- _Exercise instructions_
As you look over the data below, please find each line where the word "displayParts" appears, then copy it.

Saved data entries
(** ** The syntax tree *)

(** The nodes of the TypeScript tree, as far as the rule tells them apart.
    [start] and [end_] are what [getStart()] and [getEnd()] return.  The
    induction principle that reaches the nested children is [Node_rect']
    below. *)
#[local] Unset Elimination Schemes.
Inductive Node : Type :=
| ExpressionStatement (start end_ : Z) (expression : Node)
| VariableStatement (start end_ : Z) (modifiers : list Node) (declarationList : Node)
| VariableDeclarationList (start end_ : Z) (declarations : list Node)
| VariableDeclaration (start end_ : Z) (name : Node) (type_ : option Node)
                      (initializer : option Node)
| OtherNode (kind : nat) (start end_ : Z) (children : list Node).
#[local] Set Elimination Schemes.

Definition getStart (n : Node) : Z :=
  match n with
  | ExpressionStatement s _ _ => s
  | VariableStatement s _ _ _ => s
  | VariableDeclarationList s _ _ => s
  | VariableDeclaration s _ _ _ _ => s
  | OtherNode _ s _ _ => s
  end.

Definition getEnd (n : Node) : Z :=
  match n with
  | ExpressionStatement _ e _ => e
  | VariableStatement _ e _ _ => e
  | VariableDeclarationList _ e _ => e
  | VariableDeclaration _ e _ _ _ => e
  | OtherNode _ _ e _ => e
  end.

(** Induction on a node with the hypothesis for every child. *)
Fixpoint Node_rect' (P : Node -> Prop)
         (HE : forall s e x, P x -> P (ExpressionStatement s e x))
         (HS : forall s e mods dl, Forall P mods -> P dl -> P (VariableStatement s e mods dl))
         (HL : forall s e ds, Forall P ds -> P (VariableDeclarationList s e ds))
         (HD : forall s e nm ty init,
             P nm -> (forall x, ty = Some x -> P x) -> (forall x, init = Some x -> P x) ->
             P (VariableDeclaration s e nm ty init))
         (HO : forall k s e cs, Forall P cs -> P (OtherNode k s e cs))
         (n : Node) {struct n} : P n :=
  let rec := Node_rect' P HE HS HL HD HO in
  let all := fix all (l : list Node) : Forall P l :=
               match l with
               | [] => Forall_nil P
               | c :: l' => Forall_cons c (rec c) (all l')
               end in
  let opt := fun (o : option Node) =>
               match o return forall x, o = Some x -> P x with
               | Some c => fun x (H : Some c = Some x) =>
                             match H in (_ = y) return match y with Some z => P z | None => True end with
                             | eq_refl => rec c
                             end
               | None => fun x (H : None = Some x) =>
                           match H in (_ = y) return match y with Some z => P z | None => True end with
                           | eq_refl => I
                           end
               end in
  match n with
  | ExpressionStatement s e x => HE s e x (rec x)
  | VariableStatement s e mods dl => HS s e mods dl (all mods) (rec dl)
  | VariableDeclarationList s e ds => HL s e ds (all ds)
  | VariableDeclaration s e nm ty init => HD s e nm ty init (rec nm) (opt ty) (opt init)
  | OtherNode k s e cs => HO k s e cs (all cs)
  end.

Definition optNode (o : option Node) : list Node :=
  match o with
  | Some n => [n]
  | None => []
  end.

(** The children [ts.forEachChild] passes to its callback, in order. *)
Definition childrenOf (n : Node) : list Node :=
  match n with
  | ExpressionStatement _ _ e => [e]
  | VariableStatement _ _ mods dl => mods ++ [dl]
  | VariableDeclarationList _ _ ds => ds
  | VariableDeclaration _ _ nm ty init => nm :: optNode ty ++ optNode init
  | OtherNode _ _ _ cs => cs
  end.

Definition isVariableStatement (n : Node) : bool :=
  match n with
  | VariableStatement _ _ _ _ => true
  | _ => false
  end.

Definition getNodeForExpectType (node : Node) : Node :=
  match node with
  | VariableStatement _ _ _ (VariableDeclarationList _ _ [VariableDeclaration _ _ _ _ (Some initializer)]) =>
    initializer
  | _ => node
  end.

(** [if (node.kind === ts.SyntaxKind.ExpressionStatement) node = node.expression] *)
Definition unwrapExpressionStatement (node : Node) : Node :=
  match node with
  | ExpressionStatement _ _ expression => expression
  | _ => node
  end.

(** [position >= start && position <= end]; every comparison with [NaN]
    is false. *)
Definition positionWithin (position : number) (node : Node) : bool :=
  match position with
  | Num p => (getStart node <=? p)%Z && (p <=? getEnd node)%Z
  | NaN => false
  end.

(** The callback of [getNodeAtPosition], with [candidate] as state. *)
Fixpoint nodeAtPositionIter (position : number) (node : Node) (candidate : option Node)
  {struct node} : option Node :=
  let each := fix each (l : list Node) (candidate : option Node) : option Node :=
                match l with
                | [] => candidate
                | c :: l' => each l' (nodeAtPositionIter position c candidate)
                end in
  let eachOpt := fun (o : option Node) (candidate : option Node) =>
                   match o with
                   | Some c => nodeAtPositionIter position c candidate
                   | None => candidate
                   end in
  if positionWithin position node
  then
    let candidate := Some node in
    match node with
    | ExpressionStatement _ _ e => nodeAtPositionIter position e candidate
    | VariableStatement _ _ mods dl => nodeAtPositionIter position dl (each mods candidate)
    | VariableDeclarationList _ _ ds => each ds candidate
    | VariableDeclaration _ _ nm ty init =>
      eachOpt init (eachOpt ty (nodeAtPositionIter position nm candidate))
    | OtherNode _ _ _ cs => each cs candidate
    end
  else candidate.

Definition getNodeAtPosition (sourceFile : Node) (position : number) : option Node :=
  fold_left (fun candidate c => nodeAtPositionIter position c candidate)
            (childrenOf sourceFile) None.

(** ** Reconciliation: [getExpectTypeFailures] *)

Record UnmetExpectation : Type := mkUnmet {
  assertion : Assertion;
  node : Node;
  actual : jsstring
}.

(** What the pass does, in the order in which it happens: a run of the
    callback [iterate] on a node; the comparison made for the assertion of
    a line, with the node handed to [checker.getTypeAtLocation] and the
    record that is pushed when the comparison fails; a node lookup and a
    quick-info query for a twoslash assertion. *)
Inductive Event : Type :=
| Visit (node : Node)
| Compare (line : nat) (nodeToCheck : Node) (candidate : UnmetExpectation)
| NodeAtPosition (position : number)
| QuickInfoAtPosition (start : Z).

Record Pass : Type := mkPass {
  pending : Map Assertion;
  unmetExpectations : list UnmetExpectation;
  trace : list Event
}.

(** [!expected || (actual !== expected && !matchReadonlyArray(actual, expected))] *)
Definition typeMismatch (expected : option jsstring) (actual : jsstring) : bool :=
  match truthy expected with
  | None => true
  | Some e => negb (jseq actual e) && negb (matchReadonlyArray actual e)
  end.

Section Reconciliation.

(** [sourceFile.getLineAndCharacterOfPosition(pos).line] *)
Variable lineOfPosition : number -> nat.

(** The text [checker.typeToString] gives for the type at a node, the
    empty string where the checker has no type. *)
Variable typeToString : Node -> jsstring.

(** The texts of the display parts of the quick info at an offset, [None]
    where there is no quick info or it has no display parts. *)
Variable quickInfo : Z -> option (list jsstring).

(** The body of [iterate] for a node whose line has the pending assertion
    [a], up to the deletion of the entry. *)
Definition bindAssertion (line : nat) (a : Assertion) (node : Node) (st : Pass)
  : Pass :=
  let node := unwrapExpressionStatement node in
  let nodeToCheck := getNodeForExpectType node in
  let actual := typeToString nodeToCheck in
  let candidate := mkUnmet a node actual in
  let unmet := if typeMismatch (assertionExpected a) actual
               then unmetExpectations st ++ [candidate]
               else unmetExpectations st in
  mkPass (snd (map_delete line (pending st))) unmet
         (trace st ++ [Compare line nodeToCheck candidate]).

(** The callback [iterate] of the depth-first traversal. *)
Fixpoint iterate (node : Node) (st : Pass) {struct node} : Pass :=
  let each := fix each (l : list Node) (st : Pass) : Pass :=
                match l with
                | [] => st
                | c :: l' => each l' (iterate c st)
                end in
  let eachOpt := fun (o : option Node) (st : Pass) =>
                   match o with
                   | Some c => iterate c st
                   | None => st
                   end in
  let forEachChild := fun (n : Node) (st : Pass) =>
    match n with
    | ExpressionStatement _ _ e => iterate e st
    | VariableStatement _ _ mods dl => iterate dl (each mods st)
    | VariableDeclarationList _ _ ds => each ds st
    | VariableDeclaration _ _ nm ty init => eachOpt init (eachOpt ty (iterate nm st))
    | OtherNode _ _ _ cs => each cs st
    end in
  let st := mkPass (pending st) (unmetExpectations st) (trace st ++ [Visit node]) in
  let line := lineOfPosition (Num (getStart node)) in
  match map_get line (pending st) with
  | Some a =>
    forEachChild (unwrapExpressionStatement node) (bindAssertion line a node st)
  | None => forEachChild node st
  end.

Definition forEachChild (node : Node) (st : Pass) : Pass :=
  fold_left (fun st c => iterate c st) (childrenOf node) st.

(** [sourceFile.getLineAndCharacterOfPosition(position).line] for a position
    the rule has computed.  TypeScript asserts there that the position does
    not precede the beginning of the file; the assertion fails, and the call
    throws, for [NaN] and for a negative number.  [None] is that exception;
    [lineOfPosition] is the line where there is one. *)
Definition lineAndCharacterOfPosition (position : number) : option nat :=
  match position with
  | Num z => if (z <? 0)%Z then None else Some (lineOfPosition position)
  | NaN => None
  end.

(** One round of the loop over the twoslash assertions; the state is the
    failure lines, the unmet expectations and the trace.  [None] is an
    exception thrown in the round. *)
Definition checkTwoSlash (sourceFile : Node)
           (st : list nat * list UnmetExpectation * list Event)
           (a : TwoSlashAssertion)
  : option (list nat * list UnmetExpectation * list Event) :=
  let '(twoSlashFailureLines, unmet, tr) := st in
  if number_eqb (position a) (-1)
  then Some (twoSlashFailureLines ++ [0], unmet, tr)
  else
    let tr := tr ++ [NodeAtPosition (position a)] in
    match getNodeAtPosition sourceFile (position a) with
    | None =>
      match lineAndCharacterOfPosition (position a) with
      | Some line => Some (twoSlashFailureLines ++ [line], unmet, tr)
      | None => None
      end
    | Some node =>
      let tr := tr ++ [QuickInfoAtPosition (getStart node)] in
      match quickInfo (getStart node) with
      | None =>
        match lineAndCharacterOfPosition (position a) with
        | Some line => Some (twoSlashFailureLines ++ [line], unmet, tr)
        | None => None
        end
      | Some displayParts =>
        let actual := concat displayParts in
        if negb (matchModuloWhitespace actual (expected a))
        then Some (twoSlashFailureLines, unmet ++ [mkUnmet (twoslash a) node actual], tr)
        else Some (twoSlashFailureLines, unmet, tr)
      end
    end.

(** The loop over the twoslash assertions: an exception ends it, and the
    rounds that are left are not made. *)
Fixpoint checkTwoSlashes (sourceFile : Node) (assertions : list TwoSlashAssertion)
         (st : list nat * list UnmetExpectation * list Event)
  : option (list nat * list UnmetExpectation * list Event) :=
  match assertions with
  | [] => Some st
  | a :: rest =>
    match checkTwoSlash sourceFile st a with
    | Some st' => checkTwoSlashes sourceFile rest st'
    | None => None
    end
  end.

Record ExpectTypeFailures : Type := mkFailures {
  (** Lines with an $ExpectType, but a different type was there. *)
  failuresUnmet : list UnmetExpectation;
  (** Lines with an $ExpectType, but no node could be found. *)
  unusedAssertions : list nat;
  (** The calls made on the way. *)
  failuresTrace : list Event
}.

==

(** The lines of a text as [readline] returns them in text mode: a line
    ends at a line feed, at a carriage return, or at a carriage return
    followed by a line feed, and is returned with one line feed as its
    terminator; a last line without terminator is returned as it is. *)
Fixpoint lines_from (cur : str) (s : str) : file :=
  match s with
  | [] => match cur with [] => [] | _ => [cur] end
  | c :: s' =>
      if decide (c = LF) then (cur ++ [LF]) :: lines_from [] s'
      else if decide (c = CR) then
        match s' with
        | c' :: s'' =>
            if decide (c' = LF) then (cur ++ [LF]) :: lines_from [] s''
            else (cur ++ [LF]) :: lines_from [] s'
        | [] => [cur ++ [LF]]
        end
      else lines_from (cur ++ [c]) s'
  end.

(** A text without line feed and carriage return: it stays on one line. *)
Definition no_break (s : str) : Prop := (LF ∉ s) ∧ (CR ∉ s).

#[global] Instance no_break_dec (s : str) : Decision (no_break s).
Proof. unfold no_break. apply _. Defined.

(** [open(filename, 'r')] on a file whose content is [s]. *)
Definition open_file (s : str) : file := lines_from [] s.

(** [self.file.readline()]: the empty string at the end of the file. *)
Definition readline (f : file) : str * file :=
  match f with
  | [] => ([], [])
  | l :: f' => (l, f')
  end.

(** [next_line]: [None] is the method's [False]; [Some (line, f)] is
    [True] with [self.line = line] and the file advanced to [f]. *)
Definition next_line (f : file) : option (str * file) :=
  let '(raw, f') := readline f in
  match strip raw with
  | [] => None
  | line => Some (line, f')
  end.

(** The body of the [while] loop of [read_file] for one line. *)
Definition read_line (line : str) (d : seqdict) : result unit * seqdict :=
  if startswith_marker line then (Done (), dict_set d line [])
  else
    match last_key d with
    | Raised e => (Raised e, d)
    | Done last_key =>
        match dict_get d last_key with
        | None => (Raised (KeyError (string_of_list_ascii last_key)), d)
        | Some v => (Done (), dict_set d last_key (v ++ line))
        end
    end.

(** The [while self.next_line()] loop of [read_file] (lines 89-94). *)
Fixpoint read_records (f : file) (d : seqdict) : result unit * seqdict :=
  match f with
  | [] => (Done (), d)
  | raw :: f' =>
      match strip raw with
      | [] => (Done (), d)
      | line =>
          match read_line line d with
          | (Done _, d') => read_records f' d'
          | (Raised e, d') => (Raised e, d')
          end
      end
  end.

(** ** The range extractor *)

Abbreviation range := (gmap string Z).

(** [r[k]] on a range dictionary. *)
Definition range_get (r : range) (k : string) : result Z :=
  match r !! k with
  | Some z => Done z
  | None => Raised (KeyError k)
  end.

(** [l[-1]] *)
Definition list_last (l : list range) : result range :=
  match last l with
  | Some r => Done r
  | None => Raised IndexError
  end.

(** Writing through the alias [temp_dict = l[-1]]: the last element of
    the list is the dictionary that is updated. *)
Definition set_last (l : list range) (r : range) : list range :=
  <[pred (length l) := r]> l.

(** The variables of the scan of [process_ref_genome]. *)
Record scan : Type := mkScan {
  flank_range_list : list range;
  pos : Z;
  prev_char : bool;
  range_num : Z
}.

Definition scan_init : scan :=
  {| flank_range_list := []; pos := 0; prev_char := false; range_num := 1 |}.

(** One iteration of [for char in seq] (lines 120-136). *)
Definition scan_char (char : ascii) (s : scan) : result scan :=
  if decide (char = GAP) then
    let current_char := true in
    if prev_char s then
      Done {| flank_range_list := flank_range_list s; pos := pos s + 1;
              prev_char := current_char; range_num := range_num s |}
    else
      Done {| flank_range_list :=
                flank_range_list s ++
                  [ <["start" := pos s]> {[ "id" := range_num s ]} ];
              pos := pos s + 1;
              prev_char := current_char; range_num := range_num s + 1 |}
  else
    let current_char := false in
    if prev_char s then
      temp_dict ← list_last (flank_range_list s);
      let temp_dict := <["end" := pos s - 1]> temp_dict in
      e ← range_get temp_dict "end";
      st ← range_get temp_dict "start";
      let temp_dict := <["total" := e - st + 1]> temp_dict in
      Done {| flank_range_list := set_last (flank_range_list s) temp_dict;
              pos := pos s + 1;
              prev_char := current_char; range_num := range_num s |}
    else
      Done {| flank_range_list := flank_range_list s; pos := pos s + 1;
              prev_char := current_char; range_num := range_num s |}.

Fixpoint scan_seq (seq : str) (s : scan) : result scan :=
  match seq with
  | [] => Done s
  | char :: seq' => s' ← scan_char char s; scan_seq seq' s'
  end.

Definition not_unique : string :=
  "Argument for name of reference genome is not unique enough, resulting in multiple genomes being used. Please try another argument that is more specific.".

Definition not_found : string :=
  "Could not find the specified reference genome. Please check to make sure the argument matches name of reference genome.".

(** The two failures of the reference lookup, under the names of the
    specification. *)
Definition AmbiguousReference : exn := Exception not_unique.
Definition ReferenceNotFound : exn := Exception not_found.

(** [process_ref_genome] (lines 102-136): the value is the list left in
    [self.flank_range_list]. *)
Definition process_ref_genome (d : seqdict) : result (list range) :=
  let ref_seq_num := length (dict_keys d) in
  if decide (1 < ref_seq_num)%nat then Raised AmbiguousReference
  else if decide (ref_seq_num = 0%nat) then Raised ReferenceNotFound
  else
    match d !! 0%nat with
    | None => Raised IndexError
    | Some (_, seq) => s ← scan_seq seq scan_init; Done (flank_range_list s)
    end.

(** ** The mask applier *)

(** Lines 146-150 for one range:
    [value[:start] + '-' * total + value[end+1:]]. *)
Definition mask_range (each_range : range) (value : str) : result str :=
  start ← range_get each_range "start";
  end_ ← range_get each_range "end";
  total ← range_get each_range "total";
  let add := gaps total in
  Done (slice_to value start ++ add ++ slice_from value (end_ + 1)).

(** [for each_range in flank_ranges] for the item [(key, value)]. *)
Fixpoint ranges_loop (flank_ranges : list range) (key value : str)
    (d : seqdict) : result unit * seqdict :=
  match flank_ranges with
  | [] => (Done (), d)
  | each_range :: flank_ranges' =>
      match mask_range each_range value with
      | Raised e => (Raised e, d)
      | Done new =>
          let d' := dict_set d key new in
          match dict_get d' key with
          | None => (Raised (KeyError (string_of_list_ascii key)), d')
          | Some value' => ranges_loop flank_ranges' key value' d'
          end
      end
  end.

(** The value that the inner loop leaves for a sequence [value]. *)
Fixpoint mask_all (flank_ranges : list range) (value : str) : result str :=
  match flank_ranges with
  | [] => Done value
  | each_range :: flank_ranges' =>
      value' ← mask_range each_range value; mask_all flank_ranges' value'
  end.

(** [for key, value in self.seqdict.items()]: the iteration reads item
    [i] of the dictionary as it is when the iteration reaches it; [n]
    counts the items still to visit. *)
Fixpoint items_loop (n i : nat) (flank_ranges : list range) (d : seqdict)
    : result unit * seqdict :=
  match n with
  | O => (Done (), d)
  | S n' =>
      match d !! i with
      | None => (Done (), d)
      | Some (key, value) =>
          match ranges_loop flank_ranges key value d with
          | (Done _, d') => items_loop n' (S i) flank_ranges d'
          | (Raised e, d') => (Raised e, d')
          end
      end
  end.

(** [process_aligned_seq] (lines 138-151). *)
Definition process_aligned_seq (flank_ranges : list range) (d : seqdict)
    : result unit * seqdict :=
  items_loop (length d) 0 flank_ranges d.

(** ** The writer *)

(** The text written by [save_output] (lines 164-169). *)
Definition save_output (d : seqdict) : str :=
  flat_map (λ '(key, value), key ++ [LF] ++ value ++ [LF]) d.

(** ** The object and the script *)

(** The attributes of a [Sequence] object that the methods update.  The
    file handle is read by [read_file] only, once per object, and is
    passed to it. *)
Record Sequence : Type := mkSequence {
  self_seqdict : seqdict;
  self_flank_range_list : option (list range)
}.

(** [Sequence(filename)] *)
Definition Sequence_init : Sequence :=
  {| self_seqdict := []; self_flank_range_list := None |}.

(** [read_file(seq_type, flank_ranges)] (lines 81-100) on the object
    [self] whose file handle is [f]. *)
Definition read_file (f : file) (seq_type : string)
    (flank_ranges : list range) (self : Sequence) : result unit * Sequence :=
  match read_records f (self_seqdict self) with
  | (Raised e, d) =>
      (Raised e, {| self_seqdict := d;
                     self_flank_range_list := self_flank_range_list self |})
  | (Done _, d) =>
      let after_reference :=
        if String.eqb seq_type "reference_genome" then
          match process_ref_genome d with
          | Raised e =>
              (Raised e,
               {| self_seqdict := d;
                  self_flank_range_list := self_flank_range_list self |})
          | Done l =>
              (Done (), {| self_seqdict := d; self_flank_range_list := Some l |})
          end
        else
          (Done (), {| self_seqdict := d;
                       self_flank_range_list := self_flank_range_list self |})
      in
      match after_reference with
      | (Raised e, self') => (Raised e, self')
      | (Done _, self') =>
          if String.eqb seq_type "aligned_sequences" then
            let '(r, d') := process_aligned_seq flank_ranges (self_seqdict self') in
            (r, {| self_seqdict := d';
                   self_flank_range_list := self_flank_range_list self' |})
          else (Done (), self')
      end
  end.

* * *

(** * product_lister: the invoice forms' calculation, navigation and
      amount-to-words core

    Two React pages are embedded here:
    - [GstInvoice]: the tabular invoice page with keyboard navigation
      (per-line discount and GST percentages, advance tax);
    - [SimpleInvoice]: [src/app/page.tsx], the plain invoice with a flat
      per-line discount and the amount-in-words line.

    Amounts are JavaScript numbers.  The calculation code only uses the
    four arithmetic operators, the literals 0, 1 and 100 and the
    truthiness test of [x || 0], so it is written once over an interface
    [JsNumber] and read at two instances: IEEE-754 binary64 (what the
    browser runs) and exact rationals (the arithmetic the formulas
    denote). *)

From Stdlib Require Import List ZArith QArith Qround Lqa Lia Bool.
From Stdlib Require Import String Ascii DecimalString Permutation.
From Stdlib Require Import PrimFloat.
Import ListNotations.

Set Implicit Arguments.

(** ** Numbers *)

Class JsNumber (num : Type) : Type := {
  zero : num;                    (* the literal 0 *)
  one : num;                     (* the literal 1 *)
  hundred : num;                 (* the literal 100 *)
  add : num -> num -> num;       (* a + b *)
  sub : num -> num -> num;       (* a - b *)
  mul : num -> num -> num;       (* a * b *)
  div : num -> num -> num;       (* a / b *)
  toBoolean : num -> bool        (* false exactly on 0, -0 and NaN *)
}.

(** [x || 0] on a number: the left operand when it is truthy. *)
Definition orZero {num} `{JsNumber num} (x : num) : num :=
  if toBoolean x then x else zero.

- _Result of this task_
      | Some displayParts =>
        let actual := concat displayParts in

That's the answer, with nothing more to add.